● Prompt
Below are some records. Reproduce them exactly from their first line through the line with "assert (T4 : tb_threads", inclusive.

● Data extracts
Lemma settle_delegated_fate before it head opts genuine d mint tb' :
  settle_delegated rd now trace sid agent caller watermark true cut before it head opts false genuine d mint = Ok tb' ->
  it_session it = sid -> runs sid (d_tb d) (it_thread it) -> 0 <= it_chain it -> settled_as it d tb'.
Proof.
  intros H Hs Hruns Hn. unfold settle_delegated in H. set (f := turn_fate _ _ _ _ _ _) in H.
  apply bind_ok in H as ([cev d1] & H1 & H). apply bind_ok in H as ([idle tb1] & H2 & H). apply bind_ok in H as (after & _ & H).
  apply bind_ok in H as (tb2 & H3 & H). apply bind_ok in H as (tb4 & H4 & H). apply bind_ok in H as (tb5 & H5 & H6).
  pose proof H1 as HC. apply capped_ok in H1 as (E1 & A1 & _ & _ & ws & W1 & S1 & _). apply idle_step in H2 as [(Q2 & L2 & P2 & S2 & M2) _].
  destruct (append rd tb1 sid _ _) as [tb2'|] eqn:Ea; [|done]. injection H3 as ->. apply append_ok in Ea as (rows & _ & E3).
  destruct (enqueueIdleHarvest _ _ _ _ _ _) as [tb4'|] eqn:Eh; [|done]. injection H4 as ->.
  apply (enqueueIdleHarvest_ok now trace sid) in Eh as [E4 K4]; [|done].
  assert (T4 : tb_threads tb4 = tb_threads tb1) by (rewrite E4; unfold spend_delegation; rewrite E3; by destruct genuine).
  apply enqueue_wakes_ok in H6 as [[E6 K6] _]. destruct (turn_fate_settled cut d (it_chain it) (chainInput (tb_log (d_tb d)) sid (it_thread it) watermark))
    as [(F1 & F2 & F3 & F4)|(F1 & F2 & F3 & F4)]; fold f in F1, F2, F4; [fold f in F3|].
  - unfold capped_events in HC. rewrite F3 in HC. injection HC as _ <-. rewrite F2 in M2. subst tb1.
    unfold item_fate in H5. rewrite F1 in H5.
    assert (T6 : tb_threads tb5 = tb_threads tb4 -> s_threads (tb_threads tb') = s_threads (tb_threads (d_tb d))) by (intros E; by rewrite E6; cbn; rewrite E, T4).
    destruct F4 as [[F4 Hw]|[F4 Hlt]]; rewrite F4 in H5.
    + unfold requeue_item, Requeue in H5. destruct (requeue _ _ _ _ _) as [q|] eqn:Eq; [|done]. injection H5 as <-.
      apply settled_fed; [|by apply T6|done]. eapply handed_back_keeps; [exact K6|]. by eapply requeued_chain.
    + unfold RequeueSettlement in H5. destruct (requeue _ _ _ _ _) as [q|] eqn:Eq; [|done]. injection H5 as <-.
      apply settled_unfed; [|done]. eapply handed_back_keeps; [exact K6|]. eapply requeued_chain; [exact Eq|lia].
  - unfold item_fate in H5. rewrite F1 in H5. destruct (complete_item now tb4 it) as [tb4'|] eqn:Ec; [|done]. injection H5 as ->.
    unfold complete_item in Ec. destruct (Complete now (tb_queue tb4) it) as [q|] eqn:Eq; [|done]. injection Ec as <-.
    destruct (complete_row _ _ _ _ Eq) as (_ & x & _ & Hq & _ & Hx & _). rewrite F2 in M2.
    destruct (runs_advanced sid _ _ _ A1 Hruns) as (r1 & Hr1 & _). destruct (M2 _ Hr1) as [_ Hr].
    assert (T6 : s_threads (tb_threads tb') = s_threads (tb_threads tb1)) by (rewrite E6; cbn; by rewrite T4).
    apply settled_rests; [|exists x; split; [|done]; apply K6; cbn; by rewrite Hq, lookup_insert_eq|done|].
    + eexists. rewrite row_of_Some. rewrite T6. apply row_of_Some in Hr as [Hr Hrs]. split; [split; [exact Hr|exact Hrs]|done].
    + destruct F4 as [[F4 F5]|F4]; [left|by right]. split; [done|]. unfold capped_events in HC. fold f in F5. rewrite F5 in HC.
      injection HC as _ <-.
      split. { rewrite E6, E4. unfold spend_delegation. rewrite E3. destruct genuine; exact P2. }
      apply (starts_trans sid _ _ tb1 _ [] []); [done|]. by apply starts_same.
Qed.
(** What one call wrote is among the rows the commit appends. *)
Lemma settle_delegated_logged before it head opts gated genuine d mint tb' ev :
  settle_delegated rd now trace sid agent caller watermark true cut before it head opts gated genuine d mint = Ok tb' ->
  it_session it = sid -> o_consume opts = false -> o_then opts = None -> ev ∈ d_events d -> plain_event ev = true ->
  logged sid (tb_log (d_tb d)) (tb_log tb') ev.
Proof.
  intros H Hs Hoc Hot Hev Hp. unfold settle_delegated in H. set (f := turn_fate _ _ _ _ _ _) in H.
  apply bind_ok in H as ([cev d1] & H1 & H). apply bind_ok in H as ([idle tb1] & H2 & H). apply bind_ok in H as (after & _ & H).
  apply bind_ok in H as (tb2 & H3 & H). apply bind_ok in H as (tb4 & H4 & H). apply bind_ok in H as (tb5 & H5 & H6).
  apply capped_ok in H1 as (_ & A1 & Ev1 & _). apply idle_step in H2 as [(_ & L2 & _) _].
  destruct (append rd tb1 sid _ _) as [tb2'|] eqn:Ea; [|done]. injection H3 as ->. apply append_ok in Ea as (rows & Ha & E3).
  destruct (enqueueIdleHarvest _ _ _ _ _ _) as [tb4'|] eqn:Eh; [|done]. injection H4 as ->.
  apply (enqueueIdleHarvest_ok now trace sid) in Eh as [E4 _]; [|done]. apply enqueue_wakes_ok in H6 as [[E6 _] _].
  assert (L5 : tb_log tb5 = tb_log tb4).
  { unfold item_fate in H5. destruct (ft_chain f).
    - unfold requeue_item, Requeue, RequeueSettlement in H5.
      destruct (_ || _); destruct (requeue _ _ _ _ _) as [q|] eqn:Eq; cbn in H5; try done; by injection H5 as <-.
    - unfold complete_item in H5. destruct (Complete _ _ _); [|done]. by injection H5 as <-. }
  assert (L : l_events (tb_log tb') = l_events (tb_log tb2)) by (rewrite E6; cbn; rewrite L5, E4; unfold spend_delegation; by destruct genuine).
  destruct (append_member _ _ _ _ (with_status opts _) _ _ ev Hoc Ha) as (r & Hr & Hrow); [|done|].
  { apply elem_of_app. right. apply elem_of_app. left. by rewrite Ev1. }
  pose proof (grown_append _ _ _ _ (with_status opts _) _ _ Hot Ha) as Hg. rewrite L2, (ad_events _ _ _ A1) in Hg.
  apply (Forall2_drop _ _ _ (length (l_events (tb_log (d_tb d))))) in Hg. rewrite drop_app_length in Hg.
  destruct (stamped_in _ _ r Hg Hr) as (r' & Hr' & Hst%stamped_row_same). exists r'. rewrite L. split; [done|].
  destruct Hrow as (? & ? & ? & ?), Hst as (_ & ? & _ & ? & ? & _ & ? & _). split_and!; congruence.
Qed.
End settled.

● Expected output
Lemma settle_delegated_fate before it head opts genuine d mint tb' :
  settle_delegated rd now trace sid agent caller watermark true cut before it head opts false genuine d mint = Ok tb' ->
  it_session it = sid -> runs sid (d_tb d) (it_thread it) -> 0 <= it_chain it -> settled_as it d tb'.
Proof.
  intros H Hs Hruns Hn. unfold settle_delegated in H. set (f := turn_fate _ _ _ _ _ _) in H.
  apply bind_ok in H as ([cev d1] & H1 & H). apply bind_ok in H as ([idle tb1] & H2 & H). apply bind_ok in H as (after & _ & H).
  apply bind_ok in H as (tb2 & H3 & H). apply bind_ok in H as (tb4 & H4 & H). apply bind_ok in H as (tb5 & H5 & H6).
  pose proof H1 as HC. apply capped_ok in H1 as (E1 & A1 & _ & _ & ws & W1 & S1 & _). apply idle_step in H2 as [(Q2 & L2 & P2 & S2 & M2) _].
  destruct (append rd tb1 sid _ _) as [tb2'|] eqn:Ea; [|done]. injection H3 as ->. apply append_ok in Ea as (rows & _ & E3).
  destruct (enqueueIdleHarvest _ _ _ _ _ _) as [tb4'|] eqn:Eh; [|done]. injection H4 as ->.
  apply (enqueueIdleHarvest_ok now trace sid) in Eh as [E4 K4]; [|done].
  assert (T4 : tb_threads tb4 = tb_threads tb1) by (rewrite E4; unfold spend_delegation; rewrite E3; by destruct genuine).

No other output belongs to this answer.